==== EXTRACTED DATA

(** The merge of an update that deletes a transaction and one that announces it again
    (a reorganisation that puts it back) loses the outputs of that transaction: after
    applying the merged update the transaction is one of the wallet's, and none of its
    outputs is among the unspent ones, whoever they pay. *)
Theorem merge_loses_restored_outputs {W} (st : Store W) u1 u2 c w c' w' o h :
  apply_update_inner st false (merge u1 u2) c w = Some (Ok tt, c', w') ->
  NoDup (txid_height_new u1).*1 -> NoDup (txid_height_new u2).*1 ->
  txid o ∈ txid_height_delete u1 -> (txid o, h) ∈ txid_height_new u2 ->
  heights c' !! txid o = Some h /\ unspent c' !! o = None.
Proof.
  intros Ha N1 N2 Hd Hn. apply apply_update_heights in Ha as Hh. destruct Hh as [Hh _]. split.
  - rewrite Hh. unfold update_heights. cbn [heights set_heights merge txid_height_new txid_height_delete].
    rewrite merge_heights_extend by done. rewrite (extend_lookup_functional _ _ _ h).
    + rewrite decide_True; [done|]. apply list_elem_of_fmap. by exists (txid o, h).
    + intros v' Hv'. apply list_elem_of_lookup in Hn as [i Hi]. apply list_elem_of_lookup in Hv' as [j Hj].
      assert (i = j) as ->; [|congruence].
      eapply (NoDup_lookup _ i j (txid o) N2); rewrite list_lookup_fmap; [by rewrite Hi|by rewrite Hj].
  - apply apply_update_inner_ok in Ha as (_ & sc & c1 & c2 & _ & _ & Hu & ->).
    apply cache_update_ok in Hu as (c3 & _ & ->).
    assert (Hs : forall x : Cache, unspent (apply_last_unused st (merge u1 u2) x w') = unspent x).
    { intros x. unfold apply_last_unused. by destruct (4 <=? upd_version (merge u1 u2)). }
    rewrite Hs, update_unspent_lookup. case_decide; [done|]. rewrite decide_True; [done|].
    cbn [txid_height_delete merge]. apply elem_of_app. by left.
Qed.
End Merge.
(* ===== verification/Views.v ===== *)
(** * What the wallet shows

    The read-only half of [lwk_wollet/src/wollet.rs]: outputs, spent or not, the
    transactions with their balances and types, addresses, and what the fee bumps are
    built from. *)

From S2P Require Import Prelude Order Encode Script Timelocks Confidential Transaction TxMetrics Sighash Store Block Update Cache Address Wollet.

Section Views.
Context {P : Platform} {S : Secp} {H : Hashes} {J : JsonStrings} {E : WolletEnv}.
Context {W : Type} (txs_store : Store W).

(** ** Outputs *)

(** One output in [txos_inner]: skipped unless it is unblinded, to a known script that has
    an address. *)
Definition txo_of (c : Cache) (height : option Z) (x : OutPoint * TxOut) : option WalletTxOut :=
  let '(outpoint, out) := x in
  unb ← unblinded c !! outpoint;
  i ← ok_opt (index c (script_pubkey out));
  a ← from_script (script_pubkey out) (out_blinding_pubkey c unb i) address_params;
  Some (mkWalletTxOut outpoint (script_pubkey out) height unb i.2 i.1
          (negb (bool_decide (is_Some (unspent c !! outpoint)))) a).

Definition tx_txos (c : Cache) (t : bytes) (tx : Transaction) : list WalletTxOut :=
  omap (txo_of c (mjoin (heights c !! t))) (enumerate_outputs t tx).

Definition txos_inner (c : Cache) (w : W) : result (list WalletTxOut) wollet_error :=
  let? l := rmapM (fun t =>
    let? tx := ok_or (cache_tx txs_store w t) (Generic "txos no tx") in Ok (tx_txos c t tx))
    (sorted_txids c) in
  Ok (concat l).

Definition txos_map (c : Cache) (w : W) : result (gmap OutPoint WalletTxOut) wollet_error :=
  let? l := txos_inner c w in Ok (extend ∅ (map (fun x => (wo_outpoint x, x)) l)).

Definition utxos_map (c : Cache) : result (gmap OutPoint WalletTxOut) wollet_error :=
  let? l := utxos_inner c in Ok (extend ∅ (map (fun x => (wo_outpoint x, x)) l)).

Definition has_confidential_utxo (c : Cache) : bool :=
  existsb (fun x => match unblinded c !! x.1 with Some s => negb (is_explicit s) | None => false end)
    (map_to_list (unspent c)).

Definition assets_owned (c : Cache) : result (gset AssetId) wollet_error :=
  let? l := utxos c in Ok (list_to_set (map (fun x => sec_asset (wo_unblinded x)) l)).

(** [txos_cannot_unblind], of one transaction of the store. *)
Definition cannot_unblind (c : Cache) (t : bytes) (tx : Transaction) : list OutPoint :=
  omap (fun '(op, o) =>
    if negb (is_empty (script_pubkey o)) && bool_decide (is_Some (paths c !! script_pubkey o)) &&
       bool_decide (unblinded c !! op = None)
    then Some op else None) (enumerate_outputs t tx).

Definition txos_cannot_unblind (c : Cache) (w : W) : list OutPoint :=
  concat (map (fun t => match cache_tx txs_store w t with
                        | Some tx => cannot_unblind c t tx
                        | None => []
                        end) (elements (txids c))).

(** ** Transactions *)

(** [tx_balance], with the [sequentia] feature; [i64] arithmetic wraps in release builds. *)
Definition add_balance (sign : Z) (b : gmap AssetId Z) (x : WalletTxOut) : gmap AssetId Z :=
  let s := wo_unblinded x in
  <[sec_asset s := wrap_i64 (default 0 (b !! sec_asset s) + sign * wrap_i64 (sec_value s))]> b.
(* ===== verification/ScriptEval.v ===== *)
(** * A reference semantics of the opcodes used by the wallet's scripts

    The wallet never runs a script: the nodes do.  To say what the scripts it
    builds permit, this file gives the consensus meaning (Bitcoin Script with
    BIP 16, BIP 65) of the opcodes that occur in them.  It is a specification, not
    a model of repository code; signatures, SHA-256 and the time-lock test are
    parameters.  Any other opcode fails the script. *)

From S2P Require Import Prelude Encode Script Timelocks.

Section Eval.
Context (checksig : bytes -> bytes -> bool) (sha : bytes -> bytes) (cltv : bytes -> bool).

(** The truth value of a stack item. *)
Definition truthy (v : bytes) : bool := read_scriptbool v.

Definition of_bool (b : bool) : bytes := if b then [Byte.x01] else [].

Definition item_eqb (a b : bytes) : bool := bool_decide (a = b).

(** The opcodes that act on the stack, with the top first. *)
Definition exec_op (code : Z) (st : list bytes) : option (list bytes) :=
  if (0x51 <=? code) && (code <=? 0x60) then Some (build_scriptint (code - 0x50) :: st)
  else if code =? OP_SIZE then
    match st with x :: _ => Some (build_scriptint (Z.of_nat (length x)) :: st) | _ => None end
  else if code =? OP_EQUALVERIFY then
    match st with a :: b :: st => if item_eqb a b then Some st else None | _ => None end
  else if code =? OP_SHA256 then
    match st with x :: st => Some (sha x :: st) | _ => None end
  else if code =? OP_CHECKSIG then
    match st with pub :: sig :: st => Some (of_bool (checksig sig pub) :: st) | _ => None end
  else if code =? OP_CLTV then
    match st with x :: _ => if cltv x then Some st else None | _ => None end
  else if code =? OP_DROP then
    match st with _ :: st => Some st | _ => None end
  else None.

(** One instruction; [conds] are the enclosing conditionals, innermost first. *)
Definition exec_instr (i : Instruction) (st : list bytes) (conds : list bool)
  : option (list bytes * list bool) :=
  let executing := forallb id conds in
  match i with
  | PushBytes d => Some (if executing then d :: st else st, conds)
  | Op code =>
      if code =? OP_IF then
        if executing
        then match st with x :: st => Some (st, truthy x :: conds) | [] => None end
        else Some (st, false :: conds)
      else if code =? OP_ELSE then
        match conds with c :: conds => Some (st, negb c :: conds) | [] => None end
      else if code =? OP_ENDIF then
        match conds with _ :: conds => Some (st, conds) | [] => None end
      else if executing then st ← exec_op code st; Some (st, conds)
      else Some (st, conds)
  end.

Fixpoint exec (items : list Instruction) (st : list bytes) (conds : list bool)
  : option (list bytes * list bool) :=
  match items with
  | [] => Some (st, conds)
  | i :: items => '(st, conds) ← exec_instr i st conds; exec items st conds
  end.

(** Run a parsed script; a parse error fails it. *)
Definition eval_items (prog : list (result Instruction script_error)) (st : list bytes) : bool :=
  match mapM (fun r => match r with Ok i => Some i | Err _ => None end) prog with
  | None => false
  | Some items =>
      match exec items st [] with
      | Some (x :: _, []) => truthy x
      | _ => false
      end
  end.

Definition eval_script (s : Script) (st : list bytes) : bool := eval_items (instructions s) st.

(** A push-only script as the stack it leaves, top first (BIP 16 requires the
    signature script of a P2SH spend to be one). *)
Fixpoint push_only (prog : list (result Instruction script_error)) (st : list bytes)
  : option (list bytes) :=
  match prog with
  | [] => Some st
  | Ok (PushBytes d) :: prog => push_only prog (d :: st)
  | Ok (Op c) :: prog =>
      if c =? 0x4f then push_only prog ([Byte.x81] :: st)
      else if (0x51 <=? c) && (c <=? 0x60) then push_only prog (build_scriptint (c - 0x50) :: st)
      else None
  | Err _ :: _ => None
  end.

(** BIP 16: the last push is the redeem script, run on the other items.  The
    hash in the output is compared by the caller. *)
Definition p2sh_spend (script_sig redeem : Script) : bool :=
  match push_only (instructions script_sig) [] with
  | Some (r :: st) => item_eqb r redeem && eval_script r st
  | _ => false
  end.

Lemma mapM_map_Ok (items : list Instruction) :
  mapM (fun r : result Instruction script_error => match r with Ok i => Some i | Err _ => None end)
    (map Ok items) = Some items.
Proof. induction items as [|i l IH]; simpl; [done|]. by rewrite IH. Qed.
End Eval.

(** BIP 65: the argument is a minimally encoded non-negative number of at most
    five bytes, of the same kind as the transaction's lock time and not beyond
    it, and the input is not final. *)
Definition script_num (v : bytes) : Z :=
  let m := le_val v in
  let half := 2 ^ (8 * Z.of_nat (length v) - 1) in
  if (length v =? 0)%nat then 0 else if m <? half then m else - (m - half).

Definition cltv_ok (lock : LockTime) (seq : Sequence) (arg : bytes) : bool :=
  let n := script_num arg in
  (length arg <=? 5)%nat && (0 <=? n) &&
  LockTime_is_same_unit (LockTime_from_consensus n) lock &&
  (n <=? LockTime_to_consensus_u32 lock) && negb (is_final seq).

Lemma script_num_build n : 0 <= n < 2 ^ 39 ->
  script_num (build_scriptint n) = n /\ (length (build_scriptint n) <= 5)%nat.
Proof.
  intros Hn. destruct (decide (n = 0)) as [->|Hnz]; [by split; simpl; [|lia]|].
  pose proof (le_val_build_scriptint n ltac:(lia)) as Hv. unfold script_num. rewrite Hv.
  destruct (build_scriptint_shape n Hnz ltac:(lia)) as (k & a & Ha & Hr & Hdm & E).
  rewrite E. rewrite Z.abs_eq in * by lia. clear Hv.
  pose proof (Z.mod_pos_bound n (256 ^ Z.of_nat k) ltac:(lia)) as Hm.
  assert (Hk : 256 ^ Z.of_nat k <= n) by nia.
  assert (Hk4 : (k <= 4)%nat).
  { destruct (decide (k <= 4)%nat) as [|Hk']; [done|].
    assert (256 ^ 5 <= 256 ^ Z.of_nat k) by (apply Z.pow_le_mono_r; lia). lia. }
  rewrite length_app, length_le_bytes, pow256_pow2 in *.
  destruct (Z.leb_spec 128 a) as [H128|H128]; simpl length.
  - assert (Hk3 : (k <= 3)%nat).
    { destruct (decide (k <= 3)%nat) as [|Hk']; [done|]. assert (k = 4%nat) as -> by lia. nia. }
    split; [|lia]. destruct (Nat.eqb_spec (k + 2) 0); [lia|].
    destruct (Z.ltb_spec n (2 ^ (8 * Z.of_nat (k + 2) - 1))) as [|Hge]; [done|exfalso].
    replace (8 * Z.of_nat (k + 2) - 1) with (8 * Z.of_nat k + 15) in Hge by lia.
    rewrite Z.pow_add_r in Hge by lia. change (2 ^ 15) with 32768 in Hge. nia.
  - split; [|lia]. destruct (Nat.eqb_spec (k + 1) 0); [lia|].
    destruct (Z.ltb_spec n (2 ^ (8 * Z.of_nat (k + 1) - 1))) as [|Hge]; [done|exfalso].
    replace (8 * Z.of_nat (k + 1) - 1) with (8 * Z.of_nat k + 7) in Hge by lia.
    rewrite Z.pow_add_r in Hge by lia. change (2 ^ 7) with 128 in Hge. nia.
Qed.

(** A lock time satisfies itself on an input that is not final. *)
Lemma cltv_ok_self n seq :
  is_u32 n -> is_final seq = false ->
  cltv_ok (LockTime_from_consensus n) seq (build_scriptint n) = true.
Proof.
  intros Hn Hs. destruct (script_num_build n) as [E Hl]; [lia|]. unfold cltv_ok.
  rewrite E, Hs, LockTime_to_from, Z.leb_refl. destruct (Nat.leb_spec (length (build_scriptint n)) 5); [|lia].
  destruct (Z.leb_spec 0 n); [|lia]. simpl. rewrite !andb_true_r.
  by destruct (LockTime_from_consensus n).
Qed.
(* ===== verification/TxBuilder.v ===== *)
(** * The transaction builder

    [lwk_wollet/src/tx_builder.rs] and [pset_create.rs]: recipients, stake and delegation
    outputs, issuances and reissuances, coin selection over several assets, change, the fee in
    the policy asset or, on Sequentia, in any other asset, blinding and the details of the
    wallet.  The LiquiDEX builders are in [Liquidex] and [LiquidexTake].

    What the builder takes from elsewhere is a parameter ([BuilderEnv]): addresses of the
    descriptor, contracts, blinding and its proofs, the order in which hash tables are
    iterated.  Sums of amounts wrap as [u64] additions do in release builds. *)

From Stdlib Require Import SpecFloat.
From S2P Require Import Prelude Order Float Encode Script Timelocks Confidential Transaction TxMetrics Sighash Merkle Taproot TapSighash Store Block Update Cache Address Network Wollet Views Delegation Pset PsetValue PsetCodec PsetMeta.

(** ** Errors, requests and parameters *)

Inductive build_error :=
| WolletErr (e : wollet_error)
| PsetFailed (e : pset_error)
| TooManyInputs (n : nat)
| NotConfidentialInput
| NotExplicitAddress
| NotConfidentialAddress
| MissingWalletUtxo (o : OutPoint)
| MissingVin
| MissingVout
| MissingIssuance
| IssuanceAlreadySet
| InvalidAmount
| InvalidAsset
| InvalidAddressText
| InsufficientFunds (missing_sats : Z) (asset_id : AssetId) (is_token : bool)
| ContractError
| ProofError
| BlindError
| ZeroFeeRate
| FeeOverflow
| ChangeTooSmall
| BuildPanic.

Definition wollet_ok {A} (r : result A wollet_error) : result A build_error :=
  match r with Ok a => Ok a | Err e => Err (WolletErr e) end.
Definition pset_ok {A} (r : result A pset_error) : result A build_error :=
  match r with Ok a => Ok a | Err e => Err (PsetFailed e) end.

Definition SECP256K1_SURJECTIONPROOF_MAX_N_INPUTS : nat := 256.

(** [elements26::CtLocation] is an index and a type; for the outputs the type is [LocInput]. *)
Inductive CtLocationType := LocInput | LocIssuance | LocToken.

Section data.
Context {P : Platform} {S : Secp} {H : Hashes} {M : Midstates} {T : TapEnv} {C : SchnorrEnv}
  {E : PsetEnv} {WE : WolletEnv}.

Class BuilderEnv :=
  { Contract : Type;
    contract_hash : Contract -> option bytes;
    contract_json : Contract -> option bytes;
    (** the descriptor: scripts without keys, wildcard, AMP0, addresses *)
    spk_count : bool;
    has_wildcard : bool;
    amp0_address : option (Z -> result Address wollet_error);
    address_at : Chain -> Z -> result Address wollet_error;
    is_segwit : bool;
    max_weight_to_satisfy : Z;
    (** texts of addresses and assets *)
    parse_with_params : string -> AddressParams -> option Address;
    address_text : Address -> string;
    parse_asset : string -> option AssetId;
    asset_text : AssetId -> string;
    (** proofs and blinding *)
    blind_asset_proof : AssetId -> Tweak -> option SurjectionProof;
    blind_value_proof : Z -> PedersenCommitment -> Generator -> Tweak -> option RangeProof;
    blind_last : PartiallySignedTransaction -> gmap nat TxOutSecrets ->
                 option PartiallySignedTransaction;
    SecretKey : Type;
    shared_secret_text : SecretKey -> PublicKey -> string;
    blind_last26 : PartiallySignedTransaction -> gmap nat TxOutSecrets ->
                   option (PartiallySignedTransaction * list (nat * CtLocationType * (Tweak * Tweak * SecretKey)));
    (** a PSET written by one version of rust-elements and read by the other *)
    read26 : PartiallySignedTransaction -> option PartiallySignedTransaction;
    read25 : PartiallySignedTransaction -> option PartiallySignedTransaction;
    (** what elements-miniscript adds for a script of the wallet *)
    describe_input : Chain * Z -> PsetInput -> result PsetInput wollet_error;
    describe_output : Chain * Z -> PsetOutput -> result PsetOutput wollet_error;
    key_origins : list (Xpub * KeySource);
    (** iteration orders of hash tables *)
    asset_iter : gset AssetId -> list AssetId;
    utxo_iter : gmap OutPoint WalletTxOut -> list WalletTxOut;
    secret_iter : gmap nat TxOutSecrets -> list (nat * TxOutSecrets);
    asset_iter_perm s : asset_iter s ≡ₚ elements s;
    utxo_iter_perm m : utxo_iter m ≡ₚ (map_to_list m).*2;
    secret_iter_perm m : secret_iter m ≡ₚ map_to_list m }.
End data.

========

EXERCISE PROMPT - Your task is to report how many lines of the material include the string "intros". Give the number and no other words.

REPLY TO THE EXERCISE - 5